Required action:
Scan the data below and copy each line where "exact" occurs.

Data excerpts:

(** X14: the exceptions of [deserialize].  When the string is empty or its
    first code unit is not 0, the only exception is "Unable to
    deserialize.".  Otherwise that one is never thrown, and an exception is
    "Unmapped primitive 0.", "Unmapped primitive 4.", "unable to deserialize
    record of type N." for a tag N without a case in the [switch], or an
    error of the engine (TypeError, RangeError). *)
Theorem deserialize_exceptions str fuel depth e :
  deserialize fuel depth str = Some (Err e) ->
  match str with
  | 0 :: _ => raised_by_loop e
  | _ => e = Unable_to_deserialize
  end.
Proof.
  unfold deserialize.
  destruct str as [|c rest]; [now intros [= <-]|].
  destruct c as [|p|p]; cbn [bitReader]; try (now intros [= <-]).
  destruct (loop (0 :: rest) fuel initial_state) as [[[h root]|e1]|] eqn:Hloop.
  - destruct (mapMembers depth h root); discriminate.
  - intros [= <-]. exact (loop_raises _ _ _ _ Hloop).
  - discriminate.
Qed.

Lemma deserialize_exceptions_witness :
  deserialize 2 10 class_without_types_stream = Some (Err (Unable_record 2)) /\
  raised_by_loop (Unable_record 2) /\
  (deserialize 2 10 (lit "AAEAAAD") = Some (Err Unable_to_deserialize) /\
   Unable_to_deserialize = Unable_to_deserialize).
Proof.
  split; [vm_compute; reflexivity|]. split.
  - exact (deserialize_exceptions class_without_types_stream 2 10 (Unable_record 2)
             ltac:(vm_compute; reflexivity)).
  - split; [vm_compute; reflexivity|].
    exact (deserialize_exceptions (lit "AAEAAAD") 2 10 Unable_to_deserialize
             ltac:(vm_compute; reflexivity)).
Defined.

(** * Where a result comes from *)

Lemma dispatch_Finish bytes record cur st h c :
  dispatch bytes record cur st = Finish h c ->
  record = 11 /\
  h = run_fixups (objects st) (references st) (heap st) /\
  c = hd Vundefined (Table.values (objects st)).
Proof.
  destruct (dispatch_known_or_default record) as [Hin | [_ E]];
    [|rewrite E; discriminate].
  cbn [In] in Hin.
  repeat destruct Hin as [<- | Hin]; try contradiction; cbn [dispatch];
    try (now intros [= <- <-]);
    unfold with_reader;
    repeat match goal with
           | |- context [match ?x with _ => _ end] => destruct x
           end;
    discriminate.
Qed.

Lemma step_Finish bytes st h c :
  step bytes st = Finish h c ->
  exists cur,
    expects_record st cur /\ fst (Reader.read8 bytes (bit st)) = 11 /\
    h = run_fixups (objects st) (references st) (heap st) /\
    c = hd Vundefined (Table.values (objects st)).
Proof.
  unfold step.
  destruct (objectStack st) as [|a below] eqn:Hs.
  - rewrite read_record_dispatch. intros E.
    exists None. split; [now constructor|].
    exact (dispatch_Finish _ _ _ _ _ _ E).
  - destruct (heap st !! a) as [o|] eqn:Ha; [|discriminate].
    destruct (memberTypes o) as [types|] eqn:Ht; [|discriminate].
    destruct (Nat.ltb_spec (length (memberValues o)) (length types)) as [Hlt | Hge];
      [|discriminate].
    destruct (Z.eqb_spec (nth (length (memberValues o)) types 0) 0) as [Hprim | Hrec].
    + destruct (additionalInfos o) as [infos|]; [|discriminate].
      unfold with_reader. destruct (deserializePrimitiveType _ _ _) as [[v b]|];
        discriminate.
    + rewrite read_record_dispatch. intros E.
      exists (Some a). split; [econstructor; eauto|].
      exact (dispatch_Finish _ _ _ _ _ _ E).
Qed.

Expected answer:
  - intros [= <-]. exact (loop_raises _ _ _ _ Hloop).
  - exact (deserialize_exceptions class_without_types_stream 2 10 (Unable_record 2)
    exact (deserialize_exceptions (lit "AAEAAAD") 2 10 Unable_to_deserialize
    exact (dispatch_Finish _ _ _ _ _ _ E).
      exact (dispatch_Finish _ _ _ _ _ _ E).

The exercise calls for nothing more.